Yes, efficiency is the bottom line in our current agricultural system. Not safety, not health, or least of all taste; no, for a corporation that is beholden first to it's shareholders, its all about the quickest way to get to the bottom line. Besides exacerbating obesity, heart disease and diabetes cases, this kind of thinking can only be limited in its long term ability to maintain itself, because it refuses to take a holistic approach to creating goods for the common good. In other words, we know it can't be sustained, and therefore it is not sustainable.
But these mega-companies aren't fully to blame, because this is what our economic system has been set up to do for thirty years or more: build a conflagration of trusts.
Will Obama pull a Teddy Roosevelt and begin a new era of trust-busting? Here's hoping he will, and that he begins with Big Ag.
Last week on The Leonard Lopate Show, when he was asked how taking a harder line on anti-trust law could effect the food industry, Michael Pollan responded:
"It's very significant, actually, because you have more concentration in the food industry than in just about any other industry. Most anti-trust experts say that if 4 [or fewer] companies control 40% or more of a marketplace, it's not competitive. And in food we have that in meatpacking, [where] there are 4 companies that control 85% of the beef, [and in] seed production, fertilizer production... there is this tight little hourglass in the food industry, [which means] lots of farmers, very few buyers, which forces farmers to take prices, they have no control over prices at all. So if indeed we were to push an anti-trust agenda in the food industry, it would be the best thing for farmers and the best thing for consumers."
To this I ask, is this food system not an oligopoly, a market form most at risk for collusion? all the more reason to investigate the mega-firms that form through the process of mergers.
That "hourglass" concept Pollan mentioned comes from William Heffernan and Mary Hendrickson's report Consolidation in the Food and Agriculture System (1999) [PDF], which revealed the "food chain clusters" forming through constant mergers within the food system, and also gave the first comprehensive data on concentration ratios of each firm in the food sector. (An updated version from 2007 is here [PDF].)

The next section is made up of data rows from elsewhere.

(** ** The handler of the parse-only page *)

Section ParsePageFacts.
Variable P : Platform.
Variable env : option string.

Import ParsePage.

Lemma onSubmit_requests (net : Request -> FetchResult jsval) (s : State) :
  requests (exec apply net (onSubmit P env s) s) =
  [(parse_request env s, submit_pending s)].
Proof.
  unfold onSubmit. simpl.
  rewrite requests_try_finally, exec_try_catch. simpl.
  fold (submit_pending s).
  set (body := bind _ _).
  assert (Hq : quiet body).
  { subst body. destruct (net (parse_request env s)) as [m | res]; simpl; [exact I |].
    apply quiet_bind; [unfold check_ok; destruct (negb (ok res)); exact I | intros _].
    apply quiet_bind; [unfold json; destruct (json_body res); exact I | intros data].
    simpl.
    apply quiet_bind; [destruct data; exact I | intros w].
    destruct (length_truthy w); [| exact I].
    apply quiet_bind; [| intros j; exact I].
    destruct w; try exact I. simpl. destruct (Array_join P items " | "); exact I. }
  rewrite (quiet_requests apply net body (submit_pending s) Hq).
  destruct (completion (exec apply net body (submit_pending s))); reflexivity.
Qed.

Lemma onSubmit_final (net : Request -> FetchResult jsval) (s : State) :
  exists s', final (exec apply net (onSubmit P env s) s) = apply (setLoading false) s'.
Proof.
  unfold onSubmit. simpl. rewrite final_try_finally. simpl. eexists; reflexivity.
Qed.

Lemma onSubmit_failed (net : Request -> FetchResult jsval) (s : State) :
  failed (net (parse_request env s)) = true ->
  final (exec apply net (onSubmit P env s) s) =
  mkState (text s) (offense s) (defense s) JNull
          (Some (or_else (failure_message (net (parse_request env s))) "Request failed"))
          false.
Proof.
  intros Hf. unfold onSubmit. simpl.
  destruct (net (parse_request env s)) as [m | res]; simpl in *.
  - reflexivity.
  - unfold check_ok. rewrite Hf. reflexivity.
Qed.

End ParsePageFacts.

(** ** The model on examples *)

Example digits_of_status : digits 404 = "404" /\ digits 0 = "0" /\ digits 503 = "503".
Proof. repeat split. Qed.

Example toUpperCase_codes :
  toUpperCase Example.engine "dal" = "DAL" /\
  toUpperCase Example.engine "Phi" = "PHI" /\
  toUpperCase Example.engine "kc-2" = "KC-2".
Proof. repeat split. Qed.

Example toFixed_rounding (P : Platform) :
  Fixed.toFixed P 0.25 1 = "0.3" /\
  Fixed.toFixed P 1.45 1 = "1.4" /\
  Fixed.toFixed P 1.005 2 = "1.00" /\
  Fixed.toFixed P (-0.04) 1 = "-0.0" /\
  Fixed.toFixed P 123.456 0 = "123" /\
  Fixed.toFixed P 0 2 = "0.00" /\
  Fixed.toFixed P (-0) 1 = "0.0" /\
  Fixed.toFixed P nan 1 = "NaN" /\
  Fixed.toFixed P neg_infinity 1 = "-Infinity".
Proof. repeat split. Qed.

Example join_of_warnings :
  Array_join Example.engine [JStr "a"; JNull; JArr [JNum 1; JArr [JNum 2; JNum 3]]] " | "
  = inr "a |  | 1,2,3".
Proof. reflexivity. Qed.

(** A successful parse stores the payload and joins its warnings. *)
Example parse_success_run :
  final (exec Builder.apply
              (fun _ => Resolved (mkResponse 200 (inr Example.parsed_play)))
              (Builder.onParse Example.engine None (Builder.init 7)) (Builder.init 7))
  = Builder.mkState
      "3rd & 8 on DAL 42, 2:05 Q4, down 3, deep middle pass, 11 personnel"
      "DAL" "PHI" Example.parsed_play (Some "clock assumed running") false
      1000 (Builder.SeedNumber 7) None None.
Proof. reflexivity. Qed.

(** A payload that is [null] is stored, and reading its warnings throws. *)
Example parse_null_run :
  final (exec Builder.apply
              (fun _ => Resolved (mkResponse 200 (inr JNull)))
              (Builder.onParse Example.engine None (Builder.init 7)) (Builder.init 7))
  = Builder.mkState
      "3rd & 8 on DAL 42, 2:05 Q4, down 3, deep middle pass, 11 personnel"
      "DAL" "PHI" JNull
      (Some "Cannot read properties of null (reading 'warnings')") false
      1000 (Builder.SeedNumber 7) None None.
Proof. reflexivity. Qed.
(** * AISyllabus-Architect: the study-plan service of [app.py]

    A shallow embedding of the helper functions, the response extractor,
    the plan orchestrator and the plan-generation endpoint of [app.py],
    with the properties of its specification.

    Conventions of the embedding.
    - A Python [str] is a [string]; one [ascii] is one code point below
      256, so the texts covered are the Latin-1 ones.  [isspace] and
      [lower_char] are Python's [str.isspace] and [str.lower] on that
      range.
    - A Python [int] is a [Z].
    - A Python exception is a value of [exn]; code that may raise returns
      a [result].
    - The generation client ([Crew.kickoff]) and the clock
      ([datetime.now]) are the environment: an oracle that is asked with
      the data put into the task description, and a sequence of clock
      readings. *)

From Stdlib Require Import ZArith NArith List Ascii String Bool Lia.
From Stdlib Require Import DecimalString DecimalZ SpecFloat.
From stdpp Require Import gmap strings.
Import ListNotations.

Open Scope string_scope.
Open Scope Z_scope.

Arguments String.append !_ _ : simpl nomatch.

(** ** Python strings *)

Module Str.

(** [str.isspace] for one character (code points below 256). *)
Definition isspace (c : ascii) : bool :=
  let n := N_of_ascii c in
  ((9 <=? n) && (n <=? 13) || (28 <=? n) && (n <=? 32)
     || (n =? 133) || (n =? 160))%N.

(** [str.lower] for one character (code points below 256). *)
Definition lower_char (c : ascii) : ascii :=
  let n := N_of_ascii c in
  if ((65 <=? n) && (n <=? 90) || (192 <=? n) && (n <=? 214)
        || (216 <=? n) && (n <=? 222))%N
  then ascii_of_N (n + 32) else c.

One of the biggest fall-outs of this phenomenon has been the price paid in rural America. From Heffernan and Hendrickson's report:
"In the past when family businesses were the predominant system in rural communities, researchers talked of multiplier effects of three or four. Newly generated dollars in the agricultural sector would circulate in the community, changing hands from one entrepreneurial family to another three or four times before leaving the rural community. This greatly enhanced the economic viability of the community.
Large non-local corporations... see labor as just another input cost to be purchased as cheaply as possible. The "profits" then are allocated to return on management and capital and are usually taken from the rural community. They go to the company's headquarters and are then sent to all corners of the globe to be reinvested in the food system. One can ask the question, why were agriculturally based rural communities, with an ample natural resource base, more economically viable than mining based rural communities which also had an ample natural resource base? The answer lies primarily with the economic structure of the major economic base. Increasingly, our agriculturally based communities, like regions with major poultry operations, are looking like mining communities."
Having an hourglass of production power also means the creation of giant facilities to produce our food as fast as possible. E coli bacteria present in a giant shared sink with thousands of servings of spinach has the potential to do more harm than a similar, isolated incident on a small farm would. In creating factory-like facilities to process and package our food, we are exponentially increasing the risks of food contamination. This is the single best argument for decentralizing the food system.
It's time to admit that hyper-efficiency is not working. It may seem counter-intuitive, but being a little less efficient creates room for checks and balances. We need redundancy, and some fostered competition. It is the only way to assure the health of our nation and the safety of our food supply.
Originally published on Civil Eats
but Illinois is a farm state.
Obama firmly supports agribusiness, always has.
Finally, nit picking a bit but I hate extreme critiques that are not detailed because it shows a lack of wanting to be fair, but Round-up is not a pesticide.
History shows that government tentacles in Agriculture almost always lead to market inefficiencies and dislocations. We need to be careful of unintented consequences of sticking our noses in ag once again.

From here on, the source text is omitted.